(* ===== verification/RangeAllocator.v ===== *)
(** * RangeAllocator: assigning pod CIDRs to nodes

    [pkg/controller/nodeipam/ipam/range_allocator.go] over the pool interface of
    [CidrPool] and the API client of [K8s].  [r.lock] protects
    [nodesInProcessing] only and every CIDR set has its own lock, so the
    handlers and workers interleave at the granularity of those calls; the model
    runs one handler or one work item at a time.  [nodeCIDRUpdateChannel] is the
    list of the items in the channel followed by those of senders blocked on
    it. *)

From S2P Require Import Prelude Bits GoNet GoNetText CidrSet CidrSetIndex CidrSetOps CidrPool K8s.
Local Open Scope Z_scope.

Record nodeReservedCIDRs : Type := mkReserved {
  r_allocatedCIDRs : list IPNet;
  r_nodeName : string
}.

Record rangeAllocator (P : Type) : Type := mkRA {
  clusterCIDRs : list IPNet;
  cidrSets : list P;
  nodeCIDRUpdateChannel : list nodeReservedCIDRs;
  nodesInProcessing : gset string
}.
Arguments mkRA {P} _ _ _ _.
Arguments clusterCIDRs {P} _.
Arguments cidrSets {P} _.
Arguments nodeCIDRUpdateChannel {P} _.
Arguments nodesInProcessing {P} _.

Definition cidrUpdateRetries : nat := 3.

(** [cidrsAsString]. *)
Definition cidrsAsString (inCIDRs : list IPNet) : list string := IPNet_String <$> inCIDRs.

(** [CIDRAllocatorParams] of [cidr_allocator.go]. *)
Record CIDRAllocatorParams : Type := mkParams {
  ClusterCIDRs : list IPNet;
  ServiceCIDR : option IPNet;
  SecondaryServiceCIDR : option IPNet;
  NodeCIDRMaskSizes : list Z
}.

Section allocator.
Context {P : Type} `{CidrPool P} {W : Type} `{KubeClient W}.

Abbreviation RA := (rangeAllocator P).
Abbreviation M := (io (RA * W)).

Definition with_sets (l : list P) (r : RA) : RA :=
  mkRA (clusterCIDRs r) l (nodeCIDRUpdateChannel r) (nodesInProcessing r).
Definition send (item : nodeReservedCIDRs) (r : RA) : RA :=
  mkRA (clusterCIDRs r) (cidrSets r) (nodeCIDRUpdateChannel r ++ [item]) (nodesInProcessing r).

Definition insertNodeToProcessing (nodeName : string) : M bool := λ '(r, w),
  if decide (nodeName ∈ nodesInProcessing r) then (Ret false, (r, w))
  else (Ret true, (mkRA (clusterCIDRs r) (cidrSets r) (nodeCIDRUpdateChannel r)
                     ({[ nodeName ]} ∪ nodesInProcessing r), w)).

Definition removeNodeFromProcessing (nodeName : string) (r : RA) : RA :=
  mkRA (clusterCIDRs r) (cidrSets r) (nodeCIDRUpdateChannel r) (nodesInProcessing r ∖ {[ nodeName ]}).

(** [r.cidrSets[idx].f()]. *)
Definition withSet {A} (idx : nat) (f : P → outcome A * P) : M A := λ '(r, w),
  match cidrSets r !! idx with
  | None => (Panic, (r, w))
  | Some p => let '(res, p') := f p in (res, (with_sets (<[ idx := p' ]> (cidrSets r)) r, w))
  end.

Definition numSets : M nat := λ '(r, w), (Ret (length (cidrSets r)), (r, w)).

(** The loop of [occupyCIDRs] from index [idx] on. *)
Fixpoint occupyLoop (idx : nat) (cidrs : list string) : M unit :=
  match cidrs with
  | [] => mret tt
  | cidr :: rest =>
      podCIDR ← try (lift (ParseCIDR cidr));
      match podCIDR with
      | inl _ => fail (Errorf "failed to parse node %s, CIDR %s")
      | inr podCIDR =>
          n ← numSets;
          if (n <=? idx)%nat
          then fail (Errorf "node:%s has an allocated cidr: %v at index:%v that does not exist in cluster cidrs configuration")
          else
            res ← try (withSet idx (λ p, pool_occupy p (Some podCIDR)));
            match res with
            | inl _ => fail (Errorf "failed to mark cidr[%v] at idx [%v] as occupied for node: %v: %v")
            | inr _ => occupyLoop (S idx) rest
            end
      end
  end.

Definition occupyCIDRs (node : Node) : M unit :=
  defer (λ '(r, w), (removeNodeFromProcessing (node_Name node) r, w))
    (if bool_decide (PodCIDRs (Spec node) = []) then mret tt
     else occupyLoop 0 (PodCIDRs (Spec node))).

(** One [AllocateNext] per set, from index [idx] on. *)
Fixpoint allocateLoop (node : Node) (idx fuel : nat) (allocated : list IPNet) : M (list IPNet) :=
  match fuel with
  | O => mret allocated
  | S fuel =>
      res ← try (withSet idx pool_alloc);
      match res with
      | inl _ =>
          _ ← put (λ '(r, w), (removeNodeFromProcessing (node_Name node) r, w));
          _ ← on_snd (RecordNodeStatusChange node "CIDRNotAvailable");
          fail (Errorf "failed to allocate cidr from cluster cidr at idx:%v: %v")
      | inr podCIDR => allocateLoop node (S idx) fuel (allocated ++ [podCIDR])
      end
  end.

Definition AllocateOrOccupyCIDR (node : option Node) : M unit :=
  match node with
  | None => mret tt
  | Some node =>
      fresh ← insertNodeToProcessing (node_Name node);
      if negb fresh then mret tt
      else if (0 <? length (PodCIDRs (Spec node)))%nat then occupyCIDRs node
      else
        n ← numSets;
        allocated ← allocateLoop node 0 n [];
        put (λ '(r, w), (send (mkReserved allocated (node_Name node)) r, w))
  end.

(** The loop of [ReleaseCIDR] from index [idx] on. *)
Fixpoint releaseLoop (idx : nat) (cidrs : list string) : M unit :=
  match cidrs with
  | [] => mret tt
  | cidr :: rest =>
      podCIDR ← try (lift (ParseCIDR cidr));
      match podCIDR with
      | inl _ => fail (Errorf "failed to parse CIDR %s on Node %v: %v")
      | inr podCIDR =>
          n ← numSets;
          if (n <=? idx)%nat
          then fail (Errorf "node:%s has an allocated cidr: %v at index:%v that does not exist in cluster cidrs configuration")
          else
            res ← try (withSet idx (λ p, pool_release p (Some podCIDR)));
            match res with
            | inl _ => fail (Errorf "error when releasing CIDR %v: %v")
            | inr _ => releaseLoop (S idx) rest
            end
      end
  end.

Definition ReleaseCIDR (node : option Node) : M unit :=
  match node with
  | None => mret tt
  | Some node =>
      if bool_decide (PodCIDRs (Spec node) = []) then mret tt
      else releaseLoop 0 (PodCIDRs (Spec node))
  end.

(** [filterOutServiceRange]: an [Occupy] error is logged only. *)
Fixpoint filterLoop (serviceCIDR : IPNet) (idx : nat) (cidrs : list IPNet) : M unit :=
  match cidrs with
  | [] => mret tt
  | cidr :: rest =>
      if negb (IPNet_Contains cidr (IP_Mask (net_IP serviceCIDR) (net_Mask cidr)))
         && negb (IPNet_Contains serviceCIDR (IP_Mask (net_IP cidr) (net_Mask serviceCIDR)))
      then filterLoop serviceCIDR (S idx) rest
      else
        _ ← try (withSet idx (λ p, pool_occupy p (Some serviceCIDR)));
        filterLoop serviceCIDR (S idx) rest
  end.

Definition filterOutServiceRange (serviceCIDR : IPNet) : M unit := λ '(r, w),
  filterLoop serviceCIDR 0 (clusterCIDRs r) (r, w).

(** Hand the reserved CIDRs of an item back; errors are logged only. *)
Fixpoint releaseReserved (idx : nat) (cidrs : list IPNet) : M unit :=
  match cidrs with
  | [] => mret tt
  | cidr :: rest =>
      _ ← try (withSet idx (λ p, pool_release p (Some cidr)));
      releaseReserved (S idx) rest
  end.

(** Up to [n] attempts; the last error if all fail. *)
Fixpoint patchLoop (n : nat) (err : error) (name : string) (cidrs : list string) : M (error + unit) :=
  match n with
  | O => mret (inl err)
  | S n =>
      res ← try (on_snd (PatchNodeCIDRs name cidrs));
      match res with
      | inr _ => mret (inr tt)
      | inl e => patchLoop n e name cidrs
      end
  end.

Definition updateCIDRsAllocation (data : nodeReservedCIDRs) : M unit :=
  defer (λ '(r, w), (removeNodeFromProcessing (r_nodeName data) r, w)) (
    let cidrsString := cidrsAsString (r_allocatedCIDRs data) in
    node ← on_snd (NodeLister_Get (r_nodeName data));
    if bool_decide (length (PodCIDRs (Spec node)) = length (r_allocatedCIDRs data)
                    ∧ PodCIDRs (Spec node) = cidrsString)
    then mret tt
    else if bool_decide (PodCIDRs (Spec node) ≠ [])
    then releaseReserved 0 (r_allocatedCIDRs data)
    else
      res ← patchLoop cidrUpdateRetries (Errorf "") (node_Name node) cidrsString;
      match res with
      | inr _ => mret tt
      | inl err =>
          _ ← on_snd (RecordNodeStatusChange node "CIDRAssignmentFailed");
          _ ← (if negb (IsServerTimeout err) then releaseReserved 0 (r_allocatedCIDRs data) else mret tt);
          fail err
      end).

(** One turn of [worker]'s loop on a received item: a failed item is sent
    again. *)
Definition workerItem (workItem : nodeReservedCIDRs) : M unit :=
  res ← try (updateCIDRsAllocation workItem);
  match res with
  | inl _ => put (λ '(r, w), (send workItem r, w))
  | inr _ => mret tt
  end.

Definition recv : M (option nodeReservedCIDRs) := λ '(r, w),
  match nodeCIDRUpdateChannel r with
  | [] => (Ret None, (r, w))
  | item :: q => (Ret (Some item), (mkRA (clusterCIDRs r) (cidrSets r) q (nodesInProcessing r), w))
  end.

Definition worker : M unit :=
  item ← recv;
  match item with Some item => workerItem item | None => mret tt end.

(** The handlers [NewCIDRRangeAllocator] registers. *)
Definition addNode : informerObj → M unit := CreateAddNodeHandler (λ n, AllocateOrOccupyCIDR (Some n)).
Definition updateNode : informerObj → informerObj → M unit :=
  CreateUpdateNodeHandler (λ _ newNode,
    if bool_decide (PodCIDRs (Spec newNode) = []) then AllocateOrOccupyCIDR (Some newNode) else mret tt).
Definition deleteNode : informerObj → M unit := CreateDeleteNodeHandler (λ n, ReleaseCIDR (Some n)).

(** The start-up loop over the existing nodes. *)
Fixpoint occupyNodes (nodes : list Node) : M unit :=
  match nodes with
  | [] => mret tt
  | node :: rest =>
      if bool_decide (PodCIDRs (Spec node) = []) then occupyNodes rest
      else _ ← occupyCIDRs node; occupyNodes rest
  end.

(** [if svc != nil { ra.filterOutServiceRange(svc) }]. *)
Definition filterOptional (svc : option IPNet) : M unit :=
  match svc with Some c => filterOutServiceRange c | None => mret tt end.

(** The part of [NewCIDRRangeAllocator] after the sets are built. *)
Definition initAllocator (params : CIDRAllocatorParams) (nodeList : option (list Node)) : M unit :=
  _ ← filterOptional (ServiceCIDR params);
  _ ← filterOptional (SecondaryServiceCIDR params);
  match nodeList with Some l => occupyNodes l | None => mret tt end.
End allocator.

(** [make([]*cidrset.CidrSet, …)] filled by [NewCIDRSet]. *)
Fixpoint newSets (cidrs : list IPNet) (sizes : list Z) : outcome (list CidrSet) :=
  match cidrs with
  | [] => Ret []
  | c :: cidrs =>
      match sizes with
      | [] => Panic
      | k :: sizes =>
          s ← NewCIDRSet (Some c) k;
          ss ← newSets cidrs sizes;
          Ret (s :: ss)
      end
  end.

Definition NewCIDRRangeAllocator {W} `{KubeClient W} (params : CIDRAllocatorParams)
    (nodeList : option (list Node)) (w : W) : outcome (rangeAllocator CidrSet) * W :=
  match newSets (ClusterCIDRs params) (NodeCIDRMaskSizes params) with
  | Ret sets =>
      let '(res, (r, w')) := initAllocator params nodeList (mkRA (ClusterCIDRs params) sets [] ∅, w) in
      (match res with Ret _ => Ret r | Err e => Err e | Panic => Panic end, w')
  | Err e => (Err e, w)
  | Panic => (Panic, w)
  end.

::::

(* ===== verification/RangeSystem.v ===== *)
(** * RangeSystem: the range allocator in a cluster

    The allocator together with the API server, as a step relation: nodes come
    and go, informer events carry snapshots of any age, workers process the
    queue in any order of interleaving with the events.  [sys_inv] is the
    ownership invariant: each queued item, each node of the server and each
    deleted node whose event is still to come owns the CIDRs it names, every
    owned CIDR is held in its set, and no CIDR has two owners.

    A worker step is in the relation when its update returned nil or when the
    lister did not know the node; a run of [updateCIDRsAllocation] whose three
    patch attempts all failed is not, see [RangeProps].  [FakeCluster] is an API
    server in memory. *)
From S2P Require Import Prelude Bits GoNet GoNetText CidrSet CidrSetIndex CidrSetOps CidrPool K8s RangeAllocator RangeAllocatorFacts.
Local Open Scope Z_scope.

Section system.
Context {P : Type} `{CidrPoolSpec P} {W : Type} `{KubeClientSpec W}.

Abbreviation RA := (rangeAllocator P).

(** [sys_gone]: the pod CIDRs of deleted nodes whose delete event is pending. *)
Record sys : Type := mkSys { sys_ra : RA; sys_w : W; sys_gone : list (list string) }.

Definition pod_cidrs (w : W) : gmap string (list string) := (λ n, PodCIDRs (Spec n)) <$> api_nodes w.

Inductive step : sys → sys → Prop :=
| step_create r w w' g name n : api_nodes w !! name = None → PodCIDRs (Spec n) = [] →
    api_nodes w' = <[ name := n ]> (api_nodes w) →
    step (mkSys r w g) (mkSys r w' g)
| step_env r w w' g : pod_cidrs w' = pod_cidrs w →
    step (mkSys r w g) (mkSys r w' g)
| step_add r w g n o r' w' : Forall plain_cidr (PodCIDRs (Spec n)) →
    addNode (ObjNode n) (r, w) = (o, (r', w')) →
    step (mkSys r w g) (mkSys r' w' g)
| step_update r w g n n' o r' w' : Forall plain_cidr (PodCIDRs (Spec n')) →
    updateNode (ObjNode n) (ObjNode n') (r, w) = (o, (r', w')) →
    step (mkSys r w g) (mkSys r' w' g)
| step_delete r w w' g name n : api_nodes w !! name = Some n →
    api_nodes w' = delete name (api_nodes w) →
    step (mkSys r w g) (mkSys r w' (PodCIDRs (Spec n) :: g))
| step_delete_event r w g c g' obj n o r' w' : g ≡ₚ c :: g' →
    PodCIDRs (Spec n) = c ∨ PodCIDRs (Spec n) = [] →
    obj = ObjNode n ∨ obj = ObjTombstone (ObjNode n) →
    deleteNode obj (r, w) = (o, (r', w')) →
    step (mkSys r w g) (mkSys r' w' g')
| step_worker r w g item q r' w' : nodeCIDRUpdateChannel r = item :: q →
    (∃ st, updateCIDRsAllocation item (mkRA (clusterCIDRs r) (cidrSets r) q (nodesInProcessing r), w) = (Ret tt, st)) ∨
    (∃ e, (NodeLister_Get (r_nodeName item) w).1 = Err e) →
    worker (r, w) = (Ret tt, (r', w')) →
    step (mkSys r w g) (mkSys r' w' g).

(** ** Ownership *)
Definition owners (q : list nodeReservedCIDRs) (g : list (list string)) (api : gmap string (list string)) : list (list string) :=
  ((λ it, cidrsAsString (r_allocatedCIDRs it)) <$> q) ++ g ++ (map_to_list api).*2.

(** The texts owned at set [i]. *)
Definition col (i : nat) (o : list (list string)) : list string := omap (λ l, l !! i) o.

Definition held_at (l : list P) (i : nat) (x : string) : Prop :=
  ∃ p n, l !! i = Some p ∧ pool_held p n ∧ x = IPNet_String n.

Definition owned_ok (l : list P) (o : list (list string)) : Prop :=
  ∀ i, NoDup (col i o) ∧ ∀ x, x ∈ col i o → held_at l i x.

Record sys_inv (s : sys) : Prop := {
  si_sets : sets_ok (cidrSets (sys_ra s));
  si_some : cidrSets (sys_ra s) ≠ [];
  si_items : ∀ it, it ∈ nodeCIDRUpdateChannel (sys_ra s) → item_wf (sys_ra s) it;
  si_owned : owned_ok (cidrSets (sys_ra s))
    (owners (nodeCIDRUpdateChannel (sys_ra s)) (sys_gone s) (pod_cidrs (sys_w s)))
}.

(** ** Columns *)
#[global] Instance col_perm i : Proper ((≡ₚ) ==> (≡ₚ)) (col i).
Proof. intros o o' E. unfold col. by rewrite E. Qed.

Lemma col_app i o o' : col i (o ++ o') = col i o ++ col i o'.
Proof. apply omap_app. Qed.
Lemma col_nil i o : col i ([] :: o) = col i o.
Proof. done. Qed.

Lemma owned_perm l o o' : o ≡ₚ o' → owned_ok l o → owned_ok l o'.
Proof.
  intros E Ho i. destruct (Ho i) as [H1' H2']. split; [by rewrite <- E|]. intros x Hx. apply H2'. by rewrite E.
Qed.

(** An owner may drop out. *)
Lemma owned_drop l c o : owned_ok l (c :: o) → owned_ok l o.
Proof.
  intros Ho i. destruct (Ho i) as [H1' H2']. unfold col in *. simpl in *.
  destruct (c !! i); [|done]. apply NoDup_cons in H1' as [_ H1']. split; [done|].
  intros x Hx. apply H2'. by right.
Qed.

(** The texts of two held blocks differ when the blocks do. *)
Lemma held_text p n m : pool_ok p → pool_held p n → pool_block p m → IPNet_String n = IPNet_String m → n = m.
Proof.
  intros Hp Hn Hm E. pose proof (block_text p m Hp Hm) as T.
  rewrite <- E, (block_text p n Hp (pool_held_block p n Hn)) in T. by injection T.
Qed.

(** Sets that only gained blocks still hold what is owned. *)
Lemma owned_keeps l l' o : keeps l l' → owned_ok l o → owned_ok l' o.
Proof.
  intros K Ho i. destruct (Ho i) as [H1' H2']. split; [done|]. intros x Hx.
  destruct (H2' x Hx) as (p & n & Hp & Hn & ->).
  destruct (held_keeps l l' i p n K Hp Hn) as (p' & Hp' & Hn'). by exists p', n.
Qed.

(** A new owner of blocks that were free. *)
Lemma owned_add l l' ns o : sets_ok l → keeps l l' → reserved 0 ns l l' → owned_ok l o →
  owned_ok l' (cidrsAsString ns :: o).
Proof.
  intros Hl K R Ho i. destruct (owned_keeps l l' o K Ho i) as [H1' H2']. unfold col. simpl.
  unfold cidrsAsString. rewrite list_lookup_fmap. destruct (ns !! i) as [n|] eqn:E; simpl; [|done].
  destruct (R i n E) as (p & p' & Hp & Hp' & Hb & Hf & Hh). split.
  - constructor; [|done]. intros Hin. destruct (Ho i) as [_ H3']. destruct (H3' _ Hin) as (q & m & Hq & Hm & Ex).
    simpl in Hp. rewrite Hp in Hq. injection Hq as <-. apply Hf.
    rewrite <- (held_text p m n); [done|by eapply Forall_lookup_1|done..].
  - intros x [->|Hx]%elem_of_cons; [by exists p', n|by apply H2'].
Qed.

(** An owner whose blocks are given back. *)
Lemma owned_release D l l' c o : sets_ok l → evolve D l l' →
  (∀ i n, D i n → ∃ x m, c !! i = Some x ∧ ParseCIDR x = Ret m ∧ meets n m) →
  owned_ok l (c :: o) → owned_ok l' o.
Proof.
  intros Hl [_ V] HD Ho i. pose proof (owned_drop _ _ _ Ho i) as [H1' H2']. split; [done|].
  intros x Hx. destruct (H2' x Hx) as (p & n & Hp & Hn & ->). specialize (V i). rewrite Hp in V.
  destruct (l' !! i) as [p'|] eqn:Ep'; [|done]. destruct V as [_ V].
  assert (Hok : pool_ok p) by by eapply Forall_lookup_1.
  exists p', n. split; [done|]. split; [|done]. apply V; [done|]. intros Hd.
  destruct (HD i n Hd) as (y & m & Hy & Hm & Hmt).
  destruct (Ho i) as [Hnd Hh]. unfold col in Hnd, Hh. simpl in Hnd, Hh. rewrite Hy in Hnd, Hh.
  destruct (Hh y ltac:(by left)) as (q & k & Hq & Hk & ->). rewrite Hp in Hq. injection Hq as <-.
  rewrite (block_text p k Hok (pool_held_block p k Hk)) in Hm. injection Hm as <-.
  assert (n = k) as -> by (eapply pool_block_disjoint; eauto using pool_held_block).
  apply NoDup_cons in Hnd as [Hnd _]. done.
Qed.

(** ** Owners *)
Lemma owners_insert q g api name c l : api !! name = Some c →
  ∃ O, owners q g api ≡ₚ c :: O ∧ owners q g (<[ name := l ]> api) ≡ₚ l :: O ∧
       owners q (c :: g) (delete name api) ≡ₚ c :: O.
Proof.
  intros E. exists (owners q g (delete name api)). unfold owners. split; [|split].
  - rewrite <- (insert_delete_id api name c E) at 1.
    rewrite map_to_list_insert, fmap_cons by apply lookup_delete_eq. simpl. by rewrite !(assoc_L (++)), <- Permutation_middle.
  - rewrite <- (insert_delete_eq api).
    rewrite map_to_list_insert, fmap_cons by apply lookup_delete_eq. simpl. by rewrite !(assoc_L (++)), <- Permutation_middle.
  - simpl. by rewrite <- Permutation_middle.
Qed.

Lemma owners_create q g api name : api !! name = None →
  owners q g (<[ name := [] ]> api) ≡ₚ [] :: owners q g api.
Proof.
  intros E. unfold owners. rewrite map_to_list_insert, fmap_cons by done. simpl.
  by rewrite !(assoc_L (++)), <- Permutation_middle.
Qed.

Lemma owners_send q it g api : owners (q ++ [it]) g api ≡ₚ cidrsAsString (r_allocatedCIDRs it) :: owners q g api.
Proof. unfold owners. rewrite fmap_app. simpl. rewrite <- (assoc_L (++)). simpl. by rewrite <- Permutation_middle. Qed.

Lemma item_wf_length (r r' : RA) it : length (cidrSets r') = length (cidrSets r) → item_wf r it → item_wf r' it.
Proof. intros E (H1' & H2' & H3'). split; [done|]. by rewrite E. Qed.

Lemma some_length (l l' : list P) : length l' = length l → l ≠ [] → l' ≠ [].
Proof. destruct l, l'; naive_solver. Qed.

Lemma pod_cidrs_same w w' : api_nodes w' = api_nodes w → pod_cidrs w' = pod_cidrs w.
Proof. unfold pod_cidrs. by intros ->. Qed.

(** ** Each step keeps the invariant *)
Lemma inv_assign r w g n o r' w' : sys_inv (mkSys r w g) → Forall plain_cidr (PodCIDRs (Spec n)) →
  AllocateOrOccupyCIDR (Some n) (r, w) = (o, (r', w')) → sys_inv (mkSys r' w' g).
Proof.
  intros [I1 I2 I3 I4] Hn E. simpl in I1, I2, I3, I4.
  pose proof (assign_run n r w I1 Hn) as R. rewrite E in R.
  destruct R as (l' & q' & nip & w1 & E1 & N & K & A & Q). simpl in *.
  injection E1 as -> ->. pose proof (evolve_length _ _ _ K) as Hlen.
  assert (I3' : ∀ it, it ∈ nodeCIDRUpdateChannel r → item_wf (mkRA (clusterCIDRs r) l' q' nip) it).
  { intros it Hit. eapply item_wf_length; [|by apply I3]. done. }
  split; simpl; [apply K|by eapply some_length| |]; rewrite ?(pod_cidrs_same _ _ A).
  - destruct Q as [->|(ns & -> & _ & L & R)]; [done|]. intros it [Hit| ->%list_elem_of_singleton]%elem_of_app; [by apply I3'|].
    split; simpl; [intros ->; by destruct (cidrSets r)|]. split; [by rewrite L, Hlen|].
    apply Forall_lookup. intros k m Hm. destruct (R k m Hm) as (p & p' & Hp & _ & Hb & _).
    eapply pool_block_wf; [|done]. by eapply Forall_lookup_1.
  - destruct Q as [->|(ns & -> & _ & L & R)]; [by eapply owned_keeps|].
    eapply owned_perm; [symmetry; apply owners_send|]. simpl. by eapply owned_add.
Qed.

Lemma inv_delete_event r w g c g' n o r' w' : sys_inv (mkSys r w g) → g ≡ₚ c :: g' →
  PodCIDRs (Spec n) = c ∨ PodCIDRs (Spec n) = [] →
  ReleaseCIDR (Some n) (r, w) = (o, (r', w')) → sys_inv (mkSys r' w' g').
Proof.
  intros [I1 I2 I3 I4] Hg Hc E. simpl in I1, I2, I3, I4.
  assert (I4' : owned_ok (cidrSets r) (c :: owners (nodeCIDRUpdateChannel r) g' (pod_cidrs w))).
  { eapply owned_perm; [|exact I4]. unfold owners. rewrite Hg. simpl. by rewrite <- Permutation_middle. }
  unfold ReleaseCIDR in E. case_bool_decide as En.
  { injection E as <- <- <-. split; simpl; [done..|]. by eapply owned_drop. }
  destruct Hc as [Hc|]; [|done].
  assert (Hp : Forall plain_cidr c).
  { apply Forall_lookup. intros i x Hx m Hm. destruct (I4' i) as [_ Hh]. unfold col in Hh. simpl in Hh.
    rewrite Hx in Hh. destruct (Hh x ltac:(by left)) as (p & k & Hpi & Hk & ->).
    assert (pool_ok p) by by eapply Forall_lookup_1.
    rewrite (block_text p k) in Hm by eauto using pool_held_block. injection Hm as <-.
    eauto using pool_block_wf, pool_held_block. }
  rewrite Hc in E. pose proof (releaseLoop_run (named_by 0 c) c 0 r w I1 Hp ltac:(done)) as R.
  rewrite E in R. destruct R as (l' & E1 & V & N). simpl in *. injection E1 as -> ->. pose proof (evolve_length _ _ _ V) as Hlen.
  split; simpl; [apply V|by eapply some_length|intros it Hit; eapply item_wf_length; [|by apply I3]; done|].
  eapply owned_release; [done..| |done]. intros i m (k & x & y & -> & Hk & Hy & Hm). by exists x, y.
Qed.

::::

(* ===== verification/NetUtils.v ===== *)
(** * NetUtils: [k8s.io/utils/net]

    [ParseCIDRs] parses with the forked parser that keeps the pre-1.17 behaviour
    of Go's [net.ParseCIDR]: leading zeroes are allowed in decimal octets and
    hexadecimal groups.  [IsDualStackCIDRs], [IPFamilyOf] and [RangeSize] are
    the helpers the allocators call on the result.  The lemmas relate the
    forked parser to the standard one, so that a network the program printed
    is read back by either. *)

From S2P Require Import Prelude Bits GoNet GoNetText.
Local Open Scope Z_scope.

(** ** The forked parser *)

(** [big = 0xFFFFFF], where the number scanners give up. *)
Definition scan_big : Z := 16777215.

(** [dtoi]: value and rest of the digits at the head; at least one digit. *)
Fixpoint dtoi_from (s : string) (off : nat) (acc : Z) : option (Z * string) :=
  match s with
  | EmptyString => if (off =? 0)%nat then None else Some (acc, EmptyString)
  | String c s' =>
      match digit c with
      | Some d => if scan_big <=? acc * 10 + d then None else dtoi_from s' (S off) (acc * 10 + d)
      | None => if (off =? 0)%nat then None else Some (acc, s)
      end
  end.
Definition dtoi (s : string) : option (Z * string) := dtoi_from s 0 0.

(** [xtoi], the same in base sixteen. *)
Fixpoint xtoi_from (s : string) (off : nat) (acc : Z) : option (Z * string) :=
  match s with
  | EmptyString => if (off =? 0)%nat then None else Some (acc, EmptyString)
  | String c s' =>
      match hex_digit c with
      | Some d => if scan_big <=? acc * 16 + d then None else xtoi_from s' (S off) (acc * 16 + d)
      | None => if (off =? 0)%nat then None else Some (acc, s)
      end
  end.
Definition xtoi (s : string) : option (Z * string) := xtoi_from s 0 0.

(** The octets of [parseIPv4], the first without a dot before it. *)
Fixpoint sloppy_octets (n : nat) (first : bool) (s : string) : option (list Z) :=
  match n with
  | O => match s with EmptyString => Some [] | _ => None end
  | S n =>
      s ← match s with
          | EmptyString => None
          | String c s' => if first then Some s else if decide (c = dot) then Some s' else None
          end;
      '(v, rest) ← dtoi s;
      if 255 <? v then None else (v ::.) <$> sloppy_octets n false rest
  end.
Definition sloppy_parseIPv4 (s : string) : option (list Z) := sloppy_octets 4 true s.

::::

● **Action item**
In the listing above, find the line containing "destruct Hc as [Hc|]; [|done]." and the line containing "eauto using pool_block_wf, pool_held_block.", then quote both, plus every line between them, exactly as written.

● **Answer below**
  destruct Hc as [Hc|]; [|done].
  assert (Hp : Forall plain_cidr c).
  { apply Forall_lookup. intros i x Hx m Hm. destruct (I4' i) as [_ Hh]. unfold col in Hh. simpl in Hh.
    rewrite Hx in Hh. destruct (Hh x ltac:(by left)) as (p & k & Hpi & Hk & ->).
    assert (pool_ok p) by by eapply Forall_lookup_1.
    rewrite (block_text p k) in Hm by eauto using pool_held_block. injection Hm as <-.
    eauto using pool_block_wf, pool_held_block. }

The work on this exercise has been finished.